| PROMPT |
State the number of lines in the material below that contain the word "path", without any other text.

| PROVIDED MATERIAL |
◆ ◆ ◆

(* ===== verification/LinuxBusSpec.v ===== *)
(** Captures on CAN and USB buses: opening and closing them, what is given back
    and the descriptor that is closed twice; and reading the text of [usbmon],
    where an event that is written as the kernel documents it gets to the
    application as the header and the data that the words of the line mean. *)
From stdpp Require Import gmap strings.
From stdpp Require Import list.
From S2P Require Import Prelude CString CFile Bpf BpfFilter BpfValidate Datalink PcapInt Savefile Pcap LinuxInt LinuxRing GenConst LinuxSys.
From S2P Require Import LinuxIface LinuxActivate LinuxOs LinuxIfaceSpec LinuxActivateSpec LinuxOpenSpec LinuxCapture LinuxRead LinuxReadSpec Scanf LinuxBus.

#[local] Open Scope Z_scope.
#[local] Open Scope c_scope.

Section Buses.
Context (bad : misuse -> Prop) (s0 : os) (h0 : live).
Notation held := (held s0 h0).

(** A file is opened like a socket, a directory is memory while it is open. *)
Lemma wp_open_file {R} path (Q : R + (Z + Z) -> live -> os -> Prop) F L M h s : held F L M h s ->
  (forall e, 0 < e -> Q (inr (inl e)) h s) -> (forall f s', 0 <= f -> f ∉ dom (socks s) -> held (f :: F) L M h s' -> Q (inr (inr f)) h s') ->
  wp bad (sys_call (OpenFile path)) Q h s.
Proof using.
  intros [[Hs Hh Hm] Ht Ho Hl] H0 H1. apply wp_call; [done|]. intros [e|f] s'; cbn; [intros [He ->]; by apply H0|].
  intros (Hf & Hn & ->). assert (f ∉ dom (socks s)) by by apply not_elem_of_dom. apply H1; [done|done|]. split; [|done..].
  split; [|done|done]. cbn. rewrite dom_insert_L. by apply owned_add.
Qed.
Lemma wp_open_dir {R} path (Q : R + (Z + dirstream) -> live -> os -> Prop) F L M h s : held F L M h s ->
  (forall e, 0 < e -> Q (inr (inl e)) h s) -> (forall d s', held F (dir_ptr d :: L) M h s' -> Q (inr (inr d)) h s') ->
  wp bad (sys_call (Opendir path)) Q h s.
Proof using.
  intros [[Hs Hh Hm] Ht Ho Hl] H0 H1. apply wp_call; [done|]. intros [e|d] s'; cbn; [intros [He ->]; by apply H0|].
  intros (Hp & Hn & ->). apply H1. split; [|done..]. split; [done| |done]. cbn. eapply owned_perm; [|by apply owned_add].
  symmetry. rewrite !(assoc_L app). symmetry. apply Permutation_middle.
Qed.
Lemma wp_close_dir {R} p (Q : R + unit -> live -> os -> Prop) F L M h s : held F (p :: L) M h s ->
  (forall s', held F L M h s' -> Q (inr tt) h s') -> wp bad (sys_call (Closedir p)) Q h s.
Proof using.
  intros [[Hs Hh Hm] Ht Ho Hl] HQ.
  assert (Hh' : owned (heap s0) (heap s) (p :: non_null (buffer h) ++ opt_ptr (dlts h) ++ opt_ptr (m_device h) ++ L)).
  { eapply owned_perm; [|exact Hh]. rewrite !(assoc_L app). symmetry. apply Permutation_middle. }
  apply wp_call; [eapply owned_in; [exact Hh'|left]|]. intros [] s' ->. apply HQ. split; [|done..]. split; [done|by apply owned_del|done].
Qed.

◆ ◆ ◆

| SOLUTION TO THIS TASK |
4